La habitación estaba en
silencio. Solo se oía su respiración agitada, irregular. Mi bebé —de apenas dos
meses— dormía con los ojos cerrados, aunque no sé si lo llamaría dormir. En su
pecho diminuto se notaba el esfuerzo que hacía por cada bocanada de aire. Una
mascarilla de oxígeno le cubría parte del rostro, demasiado grande para una
carita tan pequeña.
No me había movido de su
lado desde que entramos en este hospital. Inclinada sobre su cuna, le
acariciaba la frente una y otra vez, como si eso pudiera aliviar su dolor. Con
la otra mano, no dejaba de sostener la suya. Tenía miedo de soltarlo. Como si
hacerlo significara perderlo.
Lo había traído dos días
atrás. Bronquitis alérgica grave, dijeron. Le pusieron medicación enseguida,
pero nada parecía funcionar. Seguía igual, quizás peor. Yo lo sabía, lo sentía.

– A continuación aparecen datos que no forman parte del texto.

(** * REST API Explorer: a model of the request controller and its helpers

    The development follows the TypeScript sources:
    - [src/types/ApiRequest.ts]   the history record,
    - [src/utils/helpers.ts]      [isValidUrl], [formatResponse], [truncateUrl],
    - [src/components/*.tsx]      what the components render and which
                                  gestures they accept,
    - [src/App.tsx]               the five state hooks and their handlers.

    JavaScript strings are sequences of UTF-16 code units; numbers that the
    program uses as integers ([Date.now()], lengths, the truncation budget)
    are modelled in [Z].  The services of the JavaScript platform the
    program calls ([JSON.parse], [JSON.stringify], [new URL]) are the
    fields of the class [Platform]; the module [Ref] gives an executable
    instance, on which the sample sessions of [Scenario] run.

    The application is event driven.  [dispatch] executes one event, a
    gesture of the user or the completion of a pending call of [fetch],
    and [run] a sequence of them from the initial state. *)

From Stdlib Require Strings.String Strings.Ascii.
From Stdlib Require Import Sorting.Sorted.
From stdpp Require Import base tactics option list numbers sorting.
Import Stdlib.Strings.String.StringSyntax.
Delimit Scope string_scope with string.

Local Open Scope Z_scope.
Local Open Scope list_scope.

(** ** JavaScript strings *)

Abbreviation code_unit := N (only parsing).
Abbreviation jsstring := (list N) (only parsing).

(** The string literal of the source text, as code units (the literals of
    the program are all ASCII). *)
Definition js (s : String.string) : jsstring :=
  Ascii.N_of_ascii <$> String.list_ascii_of_string s.
Arguments js s%_string.

(** [s.length] *)
Definition str_length (s : jsstring) : Z := Z.of_nat (length s).

(** [s.substring(start, end)]: both indices are clamped to [0, s.length]
    and swapped when [start > end]. *)
Definition substring (s : jsstring) (start end_ : Z) : jsstring :=
  let len := str_length s in
  let a := Z.min (Z.max start 0) len in
  let b := Z.min (Z.max end_ 0) len in
  let from := Z.min a b in
  let to := Z.max a b in
  take (Z.to_nat (to - from)) (drop (Z.to_nat from) s).

(** ** The platform *)

(** What a [catch] clause can receive: an instance of [Error], which has a
    [message], or any other thrown value. *)
Inductive Thrown :=
  | ErrorInstance (message : jsstring)
  | OtherValue.

Class Platform := {
  (** the values [JSON.parse] produces *)
  JSValue : Type;
  (** [JSON.parse(text)]; [None] when it throws a [SyntaxError] *)
  JSON_parse : jsstring -> option JSValue;
  (** [JSON.stringify(value, null, space)] on a value of [JSON.parse] *)
  JSON_stringify : JSValue -> N -> jsstring;
  (** the message of the [SyntaxError] raised for a text that is not JSON *)
  SyntaxError_message : jsstring -> jsstring;
  (** [new URL(s)]; [None] when the constructor throws a [TypeError] *)
  URL : Type;
  new_URL : jsstring -> option URL
}.

(** The law of the JSON services that display formatting relies on: the
    text [JSON.stringify] writes for a parsed value is itself JSON, and
    parsing it gives a value that is written the same way. *)
Class JSONLaws (P : Platform) : Prop :=
  stringify_parse_stable :
    forall (text : jsstring) (v : JSValue) (space : N),
      JSON_parse text = Some v ->
      exists v', JSON_parse (JSON_stringify v space) = Some v' /\
                 JSON_stringify v' space = JSON_stringify v space.

(** ** src/types/ApiRequest.ts *)

Inductive RequestStatus := req_success | req_error.

Module ApiRequest.
Record t := mk {
  id : Z;
  url : jsstring;
  response : jsstring;
  status : RequestStatus;
  timestamp : jsstring
}.
End ApiRequest.
Abbreviation ApiRequest := ApiRequest.t.

(** ['idle' | 'loading' | 'success' | 'error'] *)
Inductive Status := idle | loading | success | error.

(** ['success' | 'error'] is a subtype of the status of the application. *)
Definition Status_of_request (s : RequestStatus) : Status :=
  match s with req_success => success | req_error => error end.

#[global] Instance Status_eq_dec : EqDecision Status.
Proof. solve_decision. Defined.
#[global] Instance RequestStatus_eq_dec : EqDecision RequestStatus.
Proof. solve_decision. Defined.
#[global] Instance ApiRequest_eq_dec : EqDecision ApiRequest.
Proof. solve_decision. Defined.
#[global] Instance Thrown_eq_dec : EqDecision Thrown.
Proof. solve_decision. Defined.

(** ** src/utils/helpers.ts *)

Section Helpers.
Context {P : Platform}.

Definition isValidUrl (urlString : jsstring) : bool :=
  match new_URL urlString with
  | Some _ => true
  | None => false
  end.

Definition formatResponse (response : jsstring) (status : Status) : jsstring :=
  if bool_decide (status = success) || bool_decide (status = error) then
    match JSON_parse response with
    | Some parsed => JSON_stringify parsed 2
    | None => response
    end
  else response.

End Helpers.

Definition truncateUrl (url : jsstring) (maxLength : Z) : jsstring :=
  if str_length url <=? maxLength then url
  else substring url 0 (maxLength - 3) ++ js "...".

(** The default value of the second parameter of [truncateUrl]. *)
Definition truncateUrl_default : Z := 40.

(** ** The network *)

(** Reading the body of a response either delivers its text or fails. *)
Inductive BodyRead :=
  | BodyText (text : jsstring)
  | BodyFailed (e : Thrown).

Record Response := {
  http_status : Z;
  body : BodyRead
}.

(** [res.ok] *)
Definition Response_ok (res : Response) : bool :=
  (200 <=? http_status res) && (http_status res <=? 299).

(** How the promise of [fetch(url)] settles.  It is fulfilled for every
    HTTP status and rejected only when no response was obtained. *)
Inductive Settled :=
  | Rejected (e : Thrown)
  | Fulfilled (res : Response).

Section Controller.
Context {P : Platform}.

(** [await res.json()]: the value, or what the rejection throws. *)
Definition Response_json (res : Response) : Thrown + JSValue :=
  match body res with
  | BodyFailed e => inl e
  | BodyText text =>
      match JSON_parse text with
      | Some data => inr data
      | None => inl (ErrorInstance (SyntaxError_message text))
      end
  end.

(** ** src/App.tsx: the state hooks *)

Record State := {
  url : jsstring;
  response : jsstring;
  status : Status;
  history : list ApiRequest;
  currentRequestId : option Z
}.

Definition initial_state : State := {|
  url := js "";
  response := js "No data yet. Enter an API endpoint and click Fetch.";
  status := idle;
  history := [];
  currentRequestId := None
|}.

Y sin embargo, no podía hacer nada. Nunca en mi vida me sentí tan impotente.
El médico entró. Lo había
visto ya varias veces, siempre con expresión seria, pero humana. Se detuvo
junto a nosotros.
—¿Cómo está? —preguntó con
voz baja.
Lo miré a los ojos. Tenía
tanta rabia contenida, tanto miedo, que mis palabras salieron solas, como un
látigo.
—¡Dígamelo usted, doctor!
Sé que lo descolocó mi
respuesta. Pero no podía más. No quería esperanzas vacías, no quería palabras
suaves. Solo la verdad.
Él me explicó que habían
hecho todas las pruebas necesarias, que la medicación era la correcta, que
quizás en unos días comenzaría a mejorar. Asentí, sin decir mucho más.
—Esta noche estaré de
guardia —añadió—. Si necesita algo, no dude en llamarme.
—Sí… lo haré —le dije casi
en un susurro, sin apartar la vista de mi hijo.
Cuando se fue, el silencio
volvió. Un silencio que dolía. Sentí cómo el miedo se instalaba en mi pecho
como una piedra.
No sé cuánto tiempo había
pasado. Las horas eran densas, inmóviles. Yo seguía allí, vigilando cada
movimiento de su pecho, cada leve sonido que emitía. Entonces, algo cambió. Fue
casi imperceptible, pero lo supe al instante: su respiración se volvió más débil,
más entrecortada. El miedo me golpeó como una bofetada. Pulsé el botón de
llamada con manos temblorosas. En segundos, una enfermera entró corriendo.
No hizo falta que dijera
nada. Lo vi en su expresión. Algo iba mal. Muy mal.
Poco después llegó el
médico. Entró rápido, con el gesto tenso, sin perder tiempo en palabras. Mi
bebé apenas respiraba. En cuestión de minutos, lo sacaron de la habitación y lo
llevaron a la UCI. Yo me quedé atrás, paralizada. Como si me hubieran arrancado
el corazón.
La bronquitis se había
complicado con una neumonía. Lo escuché decirlo, con ese tono contenido que
usan los médicos cuando intentan no sembrar más desesperación. Pero no
necesitaba explicaciones. La gravedad colgaba en el aire como un puñal.
Le pusieron un respirador.
Le administraron antibióticos. Hicieron todo lo posible. El médico vino a
hablar conmigo. Dijo que las posibilidades eran muy pocas. Me miraba con
respeto, pero también con tristeza. Yo no podía responderle. Solo lo miraba.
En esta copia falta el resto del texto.